Photocatalytic Syntheis of L-Pipecolinic Acid from L-Lysine by Hollow Core-Shell Titania Particles

A possible approach for photocatalytic selective organic synthesis is utilization of photocatalysts of or in defined microstructures.  We have reported [1,2] fabrication of a novel core-shell photocatalyst which consisted of commercially available titania (TiO₂) particles incorporated in a hollow silica shell (SiO₂/void/TiO₂) showing size-selective properties in the photodecomposition of organic compounds.  Recently, we have attempted to use the SiO₂/void/TiO₂ photocatalyst for the synthesis of L-pipecolinic acid (PCA), a useful intermediate material for various fine chemicals, and found another function of silica shell to improve stereoselectivity, instead of molecular-size selectivity and report here.

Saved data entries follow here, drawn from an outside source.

(** Go through a handler: statements one after another, every case of a test. *)
Ltac in_T := solve [repeat (first [done | by left | right]) | auto].
Ltac step :=
  match goal with
  | |- J _ (mthen _ _) => apply J_then; [|intros ?]
  | |- J _ (ret _) => apply J_ret
  | |- J _ (gets _) => apply J_gets
  | |- J _ (let _ := _ in _) => cbv zeta
  | |- J _ (match ?x with _ => _ end) => destruct x
  | |- J _ (stmt _ _) => apply J_stmt
  | |- J _ (raw_all _ _ _) => apply J_raw
  | |- J _ (RedisGet _ _) => apply J_RedisGet
  | |- J _ (RedisSet _ _ _) => apply J_RedisSet
  | |- J _ (create _ _ _ _) => apply J_create; in_T
  | |- J _ (delete_rows _ _ _ _ _) => apply J_delete; in_T
  | |- J _ (update _ _ _ _ _ _) => apply J_update; [in_T|by intros ? ?]
  | |- J _ _ => solve [eauto with api]
  end.
Ltac go := repeat step.

Lemma J_find_one h t v p : J _ (find_one env h t v p).
Proof using L. unfold find_one, select. go. Qed.
Lemma J_find_all h t p : J _ (find_all env h t p).
Proof using L. unfold find_all, select. go. Qed.
Lemma J_find_first h t v p : J _ (find_first env h t v p).
Proof using L. unfold find_first, select. go. Qed.
#[local] Hint Resolve J_find_one J_find_all J_find_first : api.

Lemma J_save h t v : t ∈ T -> J _ (save env h t v).
Proof using L.
  intros Ht. unfold save. destruct (PrimaryKeyZero t v) eqn:Z; [go|]. apply J_then; [|intros [n [e|]]; go].
  apply J_update; [done|]. intros r H. unfold whereSQL, same_pk in H. rewrite Z in H. cbn in H.
  destruct (pk t v), (pk t r); try done. apply andb_true_iff in H as [H _]. by apply Z.eqb_eq in H as ->.
Qed.
#[local] Hint Extern 1 (J _ (save _ _ _ _)) => apply J_save; in_T : api.

(** Helpers of the handlers. *)
Lemma J_GetUser : J _ (h_GetUser env tok).
Proof using L. unfold h_GetUser. go. Qed.
Lemma J_session : J _ (SessionChecking env tok).
Proof using L. unfold SessionChecking. go. Qed.
Lemma J_new_session u : J _ (new_session env u).
Proof using L. unfold new_session. go. Qed.
#[local] Hint Resolve J_GetUser J_session J_new_session : api.
Lemma J_may_sign_up : J _ (may_sign_up env tok).
Proof using L. unfold may_sign_up. go. Qed.
Lemma J_describe l o : J _ (describe_teams env l o).
Proof using L. revert o; induction l as [|t l IH]; intros o; cbn [describe_teams]; unfold Team_Members, Team_GetCreatorName; go. Qed.
Lemma J_find_in t l p : J _ (find_in env t l p).
Proof using L. unfold find_in. go. Qed.
Lemma J_hosts_of q l a : J _ (hosts_of env q l a).
Proof using L. revert a; induction l; intros a'; cbn [hosts_of]; go. Qed.
Lemma J_FindParentName t : J _ (FindParentName env t).
Proof using L. unfold FindParentName. go. Qed.
#[local] Hint Resolve J_may_sign_up J_describe J_find_in J_hosts_of J_FindParentName : api.
Lemma J_with_parents l o : J _ (with_parents env l o).
Proof using L. revert o; induction l; intros o; cbn [with_parents]; go. Qed.
Lemma J_must_own u g c b : J _ (must_own env u g c b).
Proof using L. unfold must_own. go. Qed.
Lemma J_must_own_or_made u g m b : J _ (must_own_or_made env u g m b).
Proof using L. unfold must_own_or_made. go. Qed.
Lemma J_RelatedGrp h : J _ (RelatedGrp env h).
Proof using L. unfold RelatedGrp. go. Qed.
Lemma J_add_members tid l : TRel ∈ T -> J _ (add_members env tid l).
Proof using L. intros Ht. induction l; cbn [add_members]; go. Qed.
Lemma J_drop_members l : TRel ∈ T -> J _ (drop_members env l).
Proof using L. intros Ht. induction l; cbn [drop_members]; go. Qed.
Lemma J_bind_members tid l : TRel ∈ T -> J _ (bind_members env tid l).
Proof using L. intros Ht. induction l; cbn [bind_members]; go. Qed.
Lemma J_host_id x : THost ∈ T -> J _ (host_id env x).
Proof using L. intros Ht. unfold host_id, Host_Existing. go. Qed.
#[local] Hint Resolve J_with_parents J_must_own J_must_own_or_made J_RelatedGrp J_add_members J_drop_members J_bind_members J_host_id : api.

(** * Every handler *)

Ltac split_footprint :=
  repeat match goal with H : forall t, t ∈ ?t0 :: ?l -> t ∈ T |- _ =>
    assert (t0 ∈ T) by (apply H; left); assert (forall t, t ∈ l -> t ∈ T) by (intros ? ?; apply H; by right); clear H end.

Lemma handler_has_plain r : (forall t, t ∈ footprint r -> t ∈ T) -> transactional r = false -> J _ (handler env tok r).
Proof using L.
  intros HT Hr. destruct r; try discriminate Hr; clear Hr; cbn [handler footprint] in *; split_footprint.
  all: try (unfold AuthSession, Login, Logout, CreateUser, UserInfo, GetUser, GetUserByName, UpdateCurrentUser, ChangePassword, change_password,
    UserList, IsUserInTeams, GetUserTeams, ChangeRoleOfUser, AdminChangePassword, AdminChangeUserProfile, AdminUserDelete; go; fail).
  all: try (unfold Teams, GetTeamDict, GetTeam, GetTeamByName, CreateTeam, UpdateTeam, DeleteTeam, may_update, delete_team, team_and_users, bindUsers;
    go; fail).
  all: try (unfold GetTemplates, GetTemplatesSimple, CreateTemplate, GetATemplate, UpdateTemplate, GetATemplateHostgroup,
    GetActionByID, GetHostGroupByTplidAndEndpoint, GetStrategys, GetStrategy, CreateStrategy, UpdateStrategy, DeleteStrategy; go; fail).
  all: try (unfold GetExpressionList, GetExpression, GetNoDataList, GetNoData, CreateNoData, UpdateNoData, DeleteNoData; go; fail).
  all: try (unfold GetHostGroups, CrateHostGroup, UnBindAHostToHostGroup, GetHostGroup, GetHostGroupSimple, GetHostGroupHosts, PutHostGroup, host_names;
    go; fail).
  all: try (unfold DashboardTmpGraphCreate, DashboardTmpGraphQuery, DashboardGraphUpdate, DashboardGraphGet, DashboardGraphDelete,
    DashboardGraphGetsByScreenID, ScreenCreate, GetScreens, ScreenGet, ScreenGetsByPid, ScreenGetsByName, ScreenGetsAll, ScreenDelete, ScreenUpdate,
    pluck_screen; go; fail).
  all: unfold GetPluginOfGrp, CreatePlugin, DeletePlugin, GetAggregatorListOfGrp, HostGroupName, GetAggregator, CreateAggregator, UpdateAggregator,
    DeleteAggregator, BindTemplateToGroup, UnBindTemplateToGroup, GetTemplateOfHostGroup, GetTplsRelatedHost, RelatedTpl, GetGrpsRelatedHost, SetMaintain,
    UnsetMaintain, maintain; go.
Qed.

Hollow core-shell silica (SiO₂)-TiO₂, "SiO₂/void/TiO₂", was prepared and platinized as reported (Fig. 1) [3,4].  For the photocatalytic reaction of redox-combined stereoselective synthesis of PCA from L-lysine (L-Lys), a platinum-loaded photocatalyst (0.05 g as TiO₂) was suspended in an aqueous solution (5.0 cm³) containing L-Lys (100 µmol) and photoirradiated by a mercury arc (400 W) under argon (Ar) at 298 K under vigorous magnetic stirring.  The yield of enantiomers of PCA, as well as the amount of unreacted L-Lys, was measured by HPLC.

Photoirradiation of the photocatalysts suspended in an aqueous L-Lys solution led to the formation of PCA.  Complete consumption of L-Lys was achieved using TiO₂ and also mec-SiO₂+TiO₂ (a mechanical mixture of silica and TiO₂).  These photocatalysts showed very similar results in terms of selectivity (S_PCA), optical purity (OP_PCA) and the rate of PCA formation (R_PCA), suggesting that the mechanical mixing of silica with TiO₂ does not give any effect on this reaction as only the TiO₂ part was responsible for PCA production.  As expected, dir-SiO₂/TiO₂, without void space between SiO₂ and TiO₂, showed poor photocatalytic activity to convert only 14% of L-Lys, thus proving that direct coverage of the TiO₂ surface with SiO₂ hinders the activity of the TiO₂ by prohibiting platinum deposition as well as L-Lys adsorption onto the bare TiO₂ surface. The SiO₂(0.5)/void/TiO₂ particles prepared with 0.5-h silylation period showed the performance almost the same as that of bare TiO₂.  Although the selectivity (43%) was slightly lower than that of bare TiO₂, SiO₂/void/TiO₂ exhibited the highest OP_PCA (70%), 13% more than that of platinized bare TiO₂, among all the samples.

In order to further prove the effectiveness of the structure, SiO₂/void/TiO₂ with thicker layer of silica shell were also prepared, by extending the silylation period (1.5 h and 3.0 h).  The thickness of the silica layer was increased to 14–32 nm and 28–45 nm, respectively, from 9–10 nm for 0.5-h silylated sample.  While SiO₂(1.5)/void/TiO₂ exhibited the best performance among the tested samples, it seemed that the photocatalytic performance (conversion, S_PCA, OP_PCA and R_PCA) was almost independent of the silica shell thickness. This suggests that the silica shell behaves as highly porous optically transparent penetration-free layer which surrounds the TiO₂ core and that this swollen sponge-like silica layer controls the stereoselectivity of the reaction through redox-combined process.

References

1. Ikeda, S.; Ikoma, Y.; Kobayashi, H.; Harada, T.; Torimoto, T.; Ohtani, B.; Matsumura, M. Chem. Commun. 2007, 3753.

2. Ikeda, S.; Kobayashi, H.; Ikoma, Y.; Harada, T.; Torimoto, T.; Ohtani, B.; Matsumura, M. Phys. Chem. Chem. Phys. 2007, 9 (2007) 6319.

3. Chandren, S.; Ohtani, B. J. Photochem. Photobiol. A: Chem. 2012, 246, 50.

4. Chandren, S.; Ohtani, B. Chem. Lett. 2012, 41, 677.